La fille tatouée de Joyce Carol Oates

Par Sylvie
ETATS-UNIS

Editions Stock, "La cosmopolite",2003
Joyce Carol Oates est l'un de mes écrivains américains préférés. En fine psychologue, elle focalise son attention sur le malaise de la civilisation américaine en interrogeant toujours intelligemment la question du mal.
Dans La fille tatouée, l'auteur imagine une rencontre improbable entre un intellectuel juif, admirateur de Virgile, et une jeune femme pauvre, originaire du pays minier de Pennsylvanie. Joshua Seigl, écrivain riche et estimé, est brusquement atteint par une maladie nerveuse dégénérescente. Célibataire endurci, il se décide par obligation à engager un assistant pour l'aider.
Alors qu'il pourrait engager un étudiant latiniste, il emploie conte toute attente Alma, la fille tatouée (une tâche de vin ou un tatouage sur la joue, nous ne le saurons jamais), quasiment analphabète, exploitée par son souteneur, à ces heures garçon de café, Dmitri.

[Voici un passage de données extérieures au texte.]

(** * ExamClient: the exam session controller

    A shallow embedding of [src/components/exam/ExamClient.tsx].  The React
    component keeps its session in [useState] cells and two [useRef] cells;
    every callback of the component is embedded as a function on one record
    holding those cells together with the part of the browser the callbacks
    touch (the fullscreen element, the [lastExamData] slot of localStorage,
    the interval and the document listeners) and the list of effects they
    request (toasts, storage writes, navigation). *)

From Stdlib Require Import ZArith List Bool Lia DecimalString QArith.
From Stdlib Require Import Sorted DecimalZ.
From stdpp Require Import base gmap strings list.

Open Scope Z_scope.

(** ** Data model *)

(** Modelled from the spec: the [Question] type is imported from
    [@/lib/types], which is not among the sources.  The component reads
    [id], [topic], [question] and [options]; the answer key is opaque to it. *)
Record Question := {
  id : Z;
  topic : string;
  question : string;
  options : list string;
  correctAnswer : string
}.

(** The object handed to [JSON.stringify] in [handleSubmit]. *)
Record Snapshot := {
  snapAnswers : gmap Z string;
  snapQuestions : list Question;
  snapExamName : string;
  snapStartedAt : string;
  snapSubmittedAt : string
}.

(** What the callbacks ask of their surroundings. *)
Inductive effect :=
| Toast (destructive : bool) (title description : string)
| ExitFullscreen
| RequestFullscreen
| LocalRemoveItem (key : string)
| LocalSetItem (key : string) (value : Snapshot)
| SessionRemoveItem (key : string)
| SetTimeoutReplace (path : string) (delay : Z)
| RouterPush (path : string)
| ConsoleError.

Definition EXAM_DURATION : Z := 2 * 60 * 60.
Definition MAX_VIOLATIONS : Z := 3.

(** The cells of the component ([useState], [useRef]) followed by the
    browser state its callbacks read and write. *)
Record state := {
  questions : option (list Question);
  currentQuestionIndex : Z;
  answers : gmap Z string;
  markedForReview : list Z;
  timeLeft : Z;
  isSubmitDialogOpen : bool;
  isExitDialogOpen : bool;
  examName : string;
  isSubmitting : bool;
  startedAt : string;
  violationCount : Z;
  isViolationDialogOpen : bool;
  violationMessage : string;
  fullscreenElement : bool;
  canRequestFullscreen : bool;
  lastExamData : option Snapshot;
  timer : bool;
  listeners : bool;
  effects : list effect
}.

Definition setQuestions (v : option (list Question)) (st : state) : state :=
  {| questions := v; currentQuestionIndex := currentQuestionIndex st;
     answers := answers st; markedForReview := markedForReview st;
     timeLeft := timeLeft st; isSubmitDialogOpen := isSubmitDialogOpen st;
     isExitDialogOpen := isExitDialogOpen st; examName := examName st;
     isSubmitting := isSubmitting st; startedAt := startedAt st;
     violationCount := violationCount st;
     isViolationDialogOpen := isViolationDialogOpen st;
     violationMessage := violationMessage st;
     fullscreenElement := fullscreenElement st;
     canRequestFullscreen := canRequestFullscreen st;
     lastExamData := lastExamData st; timer := timer st;
     listeners := listeners st; effects := effects st |}.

Alors qu'il croit engager une fille sage et soumise, il apparaît qu'Alma a été élevée dans la haine du "Juif". Le considérant comme l'incarnation du riche juif qui vit uniquement de ses rentes, Alma ne tarde pas à le haïr en silence. Mais à un certain moment, le scénario prend un autre tournant....
N'en dévoilons pas plus. Une histoire habilement construite qui va bien au delà de la dialectique maître-esclave.
Entre l'homme malade, oisif et tourné uniquement vers la culture livresque et la jeune analphabète, les jeux ne sont pas définitivement faits ; à tel point qu'avec son bon sens, la fille tatouée pourrait bien déstabiliser le maître...
Un langage violent, très cru, qui peut choquer le lecteur. Oates décrit avec précision le ressenti raciste de la fille tatouée, les propos misogyne de Dmitri et la maladie de Seigl.
Une lecture simpliste pourrait n'y voir qu'un récit de plus sur l'antisémitisme. C'est beaucoup plus subtil que cela. Derrière les préjugés de race, se développe une dialectique où les deux personnages principaux se déstabilisent mutuellement. A la réflexion sur le rôle et l'utilité de la culture, succède une réflexion sur l'"être juif".
A noter les plus belles citations du roman :
"Si les gens intelligents savent, et s'ils disent ce qu'ils savent, pourquoi, y-a-t-il ...je veux dire...il n'y aurait pas autant de livres, non ?"
"Faire des livres multiples n'a pas de fin
"
Avec ensuite une réflexion post-moderne sur le lien entre littérature et mensonge....
Puis le récit prend un tout autre chemin, déjouant la fin annoncée trop facile. Les multiples références antiques (la Némésis par exemple) font penser à une tragédie grecque. Les personnages sont victimes de leur destin , manipulés par des fils imprévisibles.
De la noirceur, de l'ambivalence , le mal qui rode. Les thèmes favoris de Oates, rassemblés ici, dans un récit taillé au cordeau.